La figura de su abuelo fue determinante para Oriol Saña. Él mismo tocaba el violín de forma autodidacta y fue quien apuntó a su nieto de siete años a una escuela de música. Después de la curiosidad que lo guió durante los primeros años, ya cuando tenía 14 decidió que se quería dedicar a la música. De hecho, el joven de Granollers se pasaba más horas con el violín que en el instituto. Había descubierto una manera de expresión, la suya. “A través de la música que hago expreso mis experiencias, cosas que se me pasan por la cabeza, sentimientos. Además, a la gente le gusto lo que hago y esto me hace sentir mejor”, reconoce Saña.

 

Referente al jazz manouche, Oriol lo descubrió a través de amigos que le pasaron discos d’Stephane Grappelli.
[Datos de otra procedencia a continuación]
Definition set_author (a : option AuthorValue) (r : Result) : Result :=
  mkResult (source r) (name r) (title r) a (id r) (project_id r)
    (version_raw r) (latest_version r) (version r) (downloads r).

(** What the version callback of [SpigotAPI] / [Spigot_IDtoResource]
    leaves in [resource], given how [withCache(versionCacheKey, ...)]
    settled: a name of digits only gets ".0" appended; a rejection gives
    "Unknown". *)
Definition applyVersion {E : Type} (resource : Result)
    (settled : Exc E (option SpigetVersion)) : Result :=
  match settled with
  | Ok (Some latest) =>
      match version_name latest with
      | Some (String c s) =>
          let versionName := String c s in
          if digitsOnly versionName
          then set_version_raw (Some (String.append versionName ".0")) resource
          else set_version_raw (Some versionName) resource
      | other => set_version_raw other resource
      end
  | Ok None => resource
  | Throw _ => set_version_raw (Some "Unknown"%string) resource
  end.

(** [if (!hit.version_raw && hit.latest_version) hit.version_raw = hit.latest_version]. *)
Definition defaultVersionRaw (hit : Result) : Result :=
  if (negb (truthy (version_raw hit)) && truthy (latest_version hit))%bool
  then set_version_raw (latest_version hit) hit
  else hit.

Section Spigot.
Context {E W : Type}.
(** [spiget.search("resource", { query, field: "name", size, sort })]. *)
Variable spiget_search : string -> Z -> Task SpigotData E W (option (list Result)).
(** The [Promise.all] over the results that fills in [version_raw]
    (through [withCache] and [applyVersion], one task per resource). *)
Variable fetchVersions : list Result -> Task SpigotData E W (list Result).

(** The function handed to [withCache] by [SpigotAPI]: every error inside
    it is caught and turned into [null]. *)
Definition spigotFetch (query : string) (maxResults : Z)
    : Task SpigotData E W SpigotData :=
  fun st =>
    match spiget_search query maxResults st with
    | (Ok (Some results), st1) =>
        let results :=
          List.map (fun resource => set_author (normalizeAuthor (author resource)) resource)
            results in
        match fetchVersions results st1 with
        | (Ok enriched, st2) => (Ok (SearchData (Some enriched)), st2)
        | (Throw _, st2) => (Ok (SearchData None), st2)
        end
    | (Ok None, st1) => (Ok (SearchData None), st1)
    | (Throw _, st1) => (Ok (SearchData None), st1)
    end.

(** [SpigotAPI(query, limit)]; the value is returned as the cache holds
    it (the cast [as T] checks nothing). *)
Definition SpigotAPI (query : string) (limit : option Z) (now : Z)
    : Task SpigotData E W SpigotData :=
  fun st =>
    let maxResults := maxResults limit in
    let cacheKey := searchKey query maxResults in
    match withCache cacheKey (spigotFetch query maxResults) now st with
    | (Ok cached, st1) => (Ok cached, st1)
    | (Throw _, st1) => (Ok (SearchData None), st1)
    end.
End Spigot.

Section Modrinth.
Context {E W : Type}.
(** [modrinth.search(query, { limit, index, facets })], giving the [hits]
    of the result object. *)
Variable modrinth_search : string -> Z -> Task ModrinthData E W (list Result).
(** The part of [fetchVersionsInBackground(hits, modrinth)] that runs
    before [ModrinthAPI] returns. *)
Variable startVersionFetch : list Result -> State ModrinthData W -> State ModrinthData W.

(** The function handed to [withCache] by [ModrinthAPI]. *)
Definition modrinthFetch (query : string) (validLimit : Z)
    : Task ModrinthData E W ModrinthData :=
  fun st =>
    match modrinth_search query validLimit st with
    | (Ok hits, st1) => (Ok (SearchResults hits), st1)
    | (Throw e, st1) => (Throw e, st1)
    end.

(** [ModrinthAPI(query, limit, fetchVersions)].  The hits are the cached
    objects themselves, so the default written into [version_raw] shows in
    the cache entry too. *)
Definition ModrinthAPI (query : string) (limit : option Z) (fetchVersions : bool) (now : Z)
    : Task ModrinthData E W (list Result) :=
  fun st =>
    let validLimit := validLimit limit in
    let cacheKey := searchKey query validLimit in
    match withCache cacheKey (modrinthFetch query validLimit) now st with
    | (Ok (SearchResults hits), st1) =>
        let hits := List.map defaultVersionRaw hits in
        let st2 :=
          mkState
            (alter (fun entry => mkCacheEntry (timestamp entry) (SearchResults hits))
               cacheKey (cache st1))
            (world st1) in
        (Ok hits, if fetchVersions then startVersionFetch hits st2 else st2)
    | (Ok _, st1) => (Ok [], st1)
    | (Throw _, st1) => (Ok [], st1)
    end.
End Modrinth.

End Adapters.

(* ===================================================================== *)
(** ** helpers/detect: [detectPluginServer] *)
(* ===================================================================== *)

Module Detect.
Import JS JSText.

Inductive PluginServer : Type := paper | spigot | bukkit | purpur | unknown.

Section WithSystem.
Context {E : Type}.
Context {lowerCase : LowerCase}.
(** [fs.readdirSync(process.cwd())]. *)
Variable readdirSync : Exc E (list string).
(** The [select] prompt over the jar files. *)
Variable select : list string -> Exc E string.
(** [execSync] of the java command that prints the version of the jar. *)
Variable execVersion : string -> Exc E string.

(** [findJarFiles()]. *)
Definition findJarFiles : list string :=
  match readdirSync with
  | Ok files => List.filter (fun file => endsWith (toLowerCase file) ".jar") files
  | Throw _ => []
  end.

(** The chain of [result.includes(...)] tests. *)
Definition classify (result : string) : PluginServer :=
  if includes result "Paper" then paper
  else if includes result "Spigot" then spigot
  else if includes result "Bukkit" then bukkit
  else if includes result "Purpur" then purpur
  else unknown.

(** [detectPluginServer()]: the value returned. *)
Definition detectPluginServer : PluginServer :=
  match findJarFiles with
  | [] => unknown
  | jarFiles =>
      let chosen :=
        match jarFiles with
        | [only] => Ok only
        | _ => select jarFiles
        end in
      match bindE chosen execVersion with
      | Ok result => classify result
      | Throw _ => unknown
      end
  end.
End WithSystem.

End Detect.

(* ===================================================================== *)
(** ** More sample data *)
(* ===================================================================== *)

Module MoreSamples.
Import JS JSText Sources Table Adapters Samples.

(** A stand-in for [Number(text)]: the integer a decimal text denotes. *)
Definition numberOf (text : string) : option Z :=
  option_map Z.of_int (NilZero.int_of_string text).

(** Lookups by id: one that finds a resource, one that finds nothing. *)
Definition essentialsById (given : string) : Exc unit (option Resource) :=
  Ok (Some (spigotResource "9089" "EssentialsX")).

Definition nothingById (given : string) : Exc unit (option Resource) :=
  Ok None.

(** A Spigot resource as the table reads it. *)
Definition tableResource : Result :=
  mkResult (Some "Spigot"%string) (Some "EssentialsX"%string) None
    (Some (AuthorObject (mkAuthor None (Some 42)))) (Some (IdNumber 9089)) None
    None None (Some (mkVersionRef (Some 7))) (Some 1234).

(** Two Modrinth hits: one with a [latest_version] only, one with a
    [version_raw] already. *)
Definition hitWithLatest : Result :=
  mkResult None None (Some "Vault"%string) (Some (AuthorText "someone")) None
    (Some "vault-m"%string) None (Some "abc123"%string) None (Some 10).

Definition hitWithRaw : Result :=
  mkResult None None (Some "Bar"%string) None None (Some "bar"%string)
    (Some "1.2.3"%string) (Some "def456"%string) None None.

(** A result with no field at all, and a Modrinth hit that has a
    [project_id] and a [latest_version] but neither [id] nor
    [version_raw]. *)
Definition bareResult : Result :=
  mkResult None None None None None None None None None None.

Definition hitWithoutId : Result :=
  mkResult (Some "Modrinth"%string) None (Some "Vault"%string)
    (Some (AuthorText "someone")) None (Some "vault-m"%string)
    None (Some "abc123"%string) None (Some 10).

(** A stand-in for [(a / b).toFixed(1)]: the quotient to one decimal, a
    half going up. *)
Definition oneDecimal (a b : Z) : string :=
  let tenths := (20 * a + b) / (2 * b) in
  String.append (toString (tenths / 10))
    (String.append "." (toString (tenths mod 10))).

(** A catalog client that is down, and one that answers; both count
    their calls in the world. *)
Definition spigetDown (query : string) (size : Z)
    : Task SpigotData unit nat (option (list Result)) :=
  fun st => (Throw tt, mkState (cache st) (S (world st))).

Definition spigetUp (query : string) (size : Z)
    : Task SpigotData unit nat (option (list Result)) :=
  fun st => (Ok (Some [tableResource]), mkState (cache st) (S (world st))).

Definition noVersions (results : list Result) : Task SpigotData unit nat (list Result) :=
  fun st => (Ok results, st).

Definition modrinthDown (query : string) (limit : Z)
    : Task ModrinthData unit nat (list Result) :=
  fun st => (Throw tt, mkState (cache st) (S (world st))).

Definition modrinthUp (query : string) (limit : Z)
    : Task ModrinthData unit nat (list Result) :=
  fun st => (Ok [hitWithLatest; hitWithRaw], mkState (cache st) (S (world st))).

Definition noBackground (hits : list Result) (st : State ModrinthData nat)
    : State ModrinthData nat := st.

Definition emptySpigot : State SpigotData nat := mkState ∅ 0%nat.
Definition emptyModrinth : State ModrinthData nat := mkState ∅ 0%nat.

(** A directory with one jar file, and a java that prints a Paper
    version. *)
Definition oneJar : Exc unit (list string) :=
  Ok ["notes.txt"; "Server.JAR"; "plugins"]%string.

Definition neverAsked (jars : list string) : Exc unit string := Throw tt.

Definition paperVersion (jar : string) : Exc unit string :=
  Ok "git-Paper-196 (MC: 1.20.1) on Purpur"%string.

End MoreSamples.

(** Split a list known to hold two records or more. *)
Ltac two_or_more records Hlen :=
  destruct records as [| ? [| ? ?]]; simpl in Hlen; try lia.

(* ===================================================================== *)
(** ** Facts about the built-ins *)
(* ===================================================================== *)

Section StringFacts.
Import JS.

Lemma startsWith_spec (s t : string) :
  startsWith s t = true <-> exists post, s = String.append t post.
Proof.
  revert s. induction t as [| b t IH]; intros s; simpl.
  - split; [intros _; now exists s | reflexivity].
  - destruct s as [| a s]; simpl.
    + split; [discriminate | intros [post H]; discriminate].
    + rewrite andb_true_iff, IH. split.
      * intros [Hab [post ->]]. apply Ascii.eqb_eq in Hab. subst b.
        now exists post.
      * intros [post H]. injection H as -> ->. split.
        -- apply Ascii.eqb_refl.
        -- now exists post.
Qed.

(** [includes] is the substring test. *)
Lemma includes_spec (s t : string) :
  includes s t = true <->
  exists pre post, s = String.append pre (String.append t post).
Proof.
  induction s as [| a s IH].
  - cbn [includes]. rewrite orb_false_r, startsWith_spec. split.
    + intros [post H]. now exists EmptyString, post.
    + intros [pre [post H]]. destruct pre; simpl in H.
      * now exists post.
      * discriminate.
  - cbn [includes]. rewrite orb_true_iff, startsWith_spec, IH. split.
    + intros [[post H] | [pre [post H]]].
      * now exists EmptyString, post.
      * exists (String a pre), post. simpl. now rewrite H.
    + intros [pre [post H]]. destruct pre as [| c pre]; simpl in H.
      * left. now exists post.
      * right. injection H as _ H. now exists pre, post.
Qed.

(** [name && test(name)] holds exactly for a present, non-empty name
    that passes the test. *)
Lemma name_and_spec (p : Plugin) (test : string -> bool) :
  name_and p test = true <->
  exists n, pluginName p = Some n /\ n <> EmptyString /\ test n = true.
Proof.
  unfold name_and. destruct (pluginName p) as [[| c n] |].
  - split; [discriminate | intros [n [[= <-] [H _]]]; congruence].
  - split.
    + intros H. exists (String c n). repeat split; [discriminate | exact H].
    + intros [m [[= <-] [_ H]]]. exact H.
  - split; [discriminate | intros [n [H _]]; discriminate].
Qed.
End StringFacts.

(* ===================================================================== *)
(** ** The merged list (C5) *)
(* ===================================================================== *)

Section MergeFacts.

Lemma combinedResults_length (listA listB : list Resource) :
  List.length (combinedResults listA listB) = (List.length listA + List.length listB)%nat.
Proof.
  unfold combinedResults. now rewrite length_app, !length_map.
Qed.

Lemma combinedResults_firstn (listA listB : list Resource) :
  firstn (List.length listA) (combinedResults listA listB)
  = List.map (fun r => mkPlugin r Spigot) listA.
Proof.
  unfold combinedResults.
  rewrite <- (length_map (fun r => mkPlugin r Spigot) listA) at 1.
  rewrite firstn_app, firstn_all, Nat.sub_diag. simpl. apply app_nil_r.
Qed.

Lemma combinedResults_skipn (listA listB : list Resource) :
  skipn (List.length listA) (combinedResults listA listB)
  = List.map (fun r => mkPlugin r Modrinth) listB.
Proof.
  unfold combinedResults.
  rewrite <- (length_map (fun r => mkPlugin r Spigot) listA) at 1.
  rewrite skipn_app, skipn_all, Nat.sub_diag. reflexivity.
Qed.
Un violinista con quien desde un inicio se sintió reflejado y que se convirtió en uno de los referentes que lo llevaron hacia Estados Unidos, a Boston en concreto, para estudiar violín jazz, gracias a una beca de estudios. Saña recuerda que en España era imposible estudiar este tipo de estudios y detalla que en aquella época era muy difícil acceder a los diferentes estilos de música, ya que internet recién empezaba y no había las opciones de hoy en día.

Además del vínculo con el público, Oriol siempre ha sentido pasión por la pedagogía musical. Es una de las claves de su carrera y asegura que enseñando se aprende mucho, ya que cada alumno es diferente y le aporta cosas nuevas.